The required lines are those that contain "compileFile"; pull them out of the data and copy them.

-----

(** C3. [shouldRecompile] always answers, and answers true exactly when the
    artifact does not exist, or source and artifact both exist and the hash
    on the artifact's first line differs from the hash of the source's
    content or the source was modified later than the artifact.  With the
    source gone and the artifact there it answers false.  When the artifact
    carries the hash of the source's content and the source is not newer,
    [compileFile] succeeds and leaves the file system and the memo as they
    were: nothing is written. *)
Theorem hash_gate_decides :
  (forall (fs : FS) tsFilePath jsFilePath,
      exists stale,
        shouldRecompile fs tsFilePath jsFilePath = Ok stale
        /\ (stale = true <->
            fs !! jsFilePath = None
            \/ exists source artifact,
                fs !! tsFilePath = Some source /\ fs !! jsFilePath = Some artifact
                /\ (getExistingHash fs jsFilePath <> Some (MD5.md5 (content source))
                    \/ mtime artifact < mtime source))
        /\ (fs !! tsFilePath = None -> fs !! jsFilePath <> None -> stale = false))
  /\ (forall file srcFolder destFolder now w source artifact,
         files w !! path_join srcFolder file = Some source ->
         files w !! path_join destFolder (ts_to_js file) = Some artifact ->
         getExistingHash (files w) (path_join destFolder (ts_to_js file))
         = Some (MD5.md5 (content source)) ->
         mtime source <= mtime artifact ->
         compileFile transpileModule file srcFolder destFolder now w = Ok w).
Proof.
  split.
  - intros fs tsFilePath jsFilePath. eexists. split; [apply shouldRecompile_eq |].
    split.
    + destruct (fs !! jsFilePath) as [artifact|] eqn:Hjs; [| split; auto].
      destruct (fs !! tsFilePath) as [source|] eqn:Hts.
      * rewrite orb_true_iff, Z.ltb_lt. split.
        -- intros [Hd | Hm]; right; exists source, artifact; repeat split; auto.
           left. intros He. apply differs_false_iff in He. congruence.
        -- intros [? | (s & a & Hs & Ha & [Hd | Hm])]; [discriminate | |].
           ++ left. injection Hs as <-.
              destruct (differs _ _) eqn:Hdiff; [reflexivity |].
              apply differs_false_iff in Hdiff. contradiction.
           ++ right. congruence.
      * split; [discriminate |].
        intros [? | (s & a & Hs & _)]; discriminate.
    + intros -> Hjs. destruct (fs !! jsFilePath); [reflexivity | contradiction].
  - intros file srcFolder destFolder now w source artifact Hts Hjs Hh Hm.
    unfold compileFile. rewrite shouldRecompile_eq, Hjs, Hts, Hh.
    replace (differs _ _) with false by (symmetry; apply differs_false_iff; reflexivity).
    replace (mtime artifact <? mtime source) with false by (symmetry; apply Z.ltb_ge; exact Hm).
    reflexivity.
Qed.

-----

**Solution to the exercise:**
    [compileFile] succeeds and leaves the file system and the memo as they
         compileFile transpileModule file srcFolder destFolder now w = Ok w).
    unfold compileFile. rewrite shouldRecompile_eq, Hjs, Hts, Hh.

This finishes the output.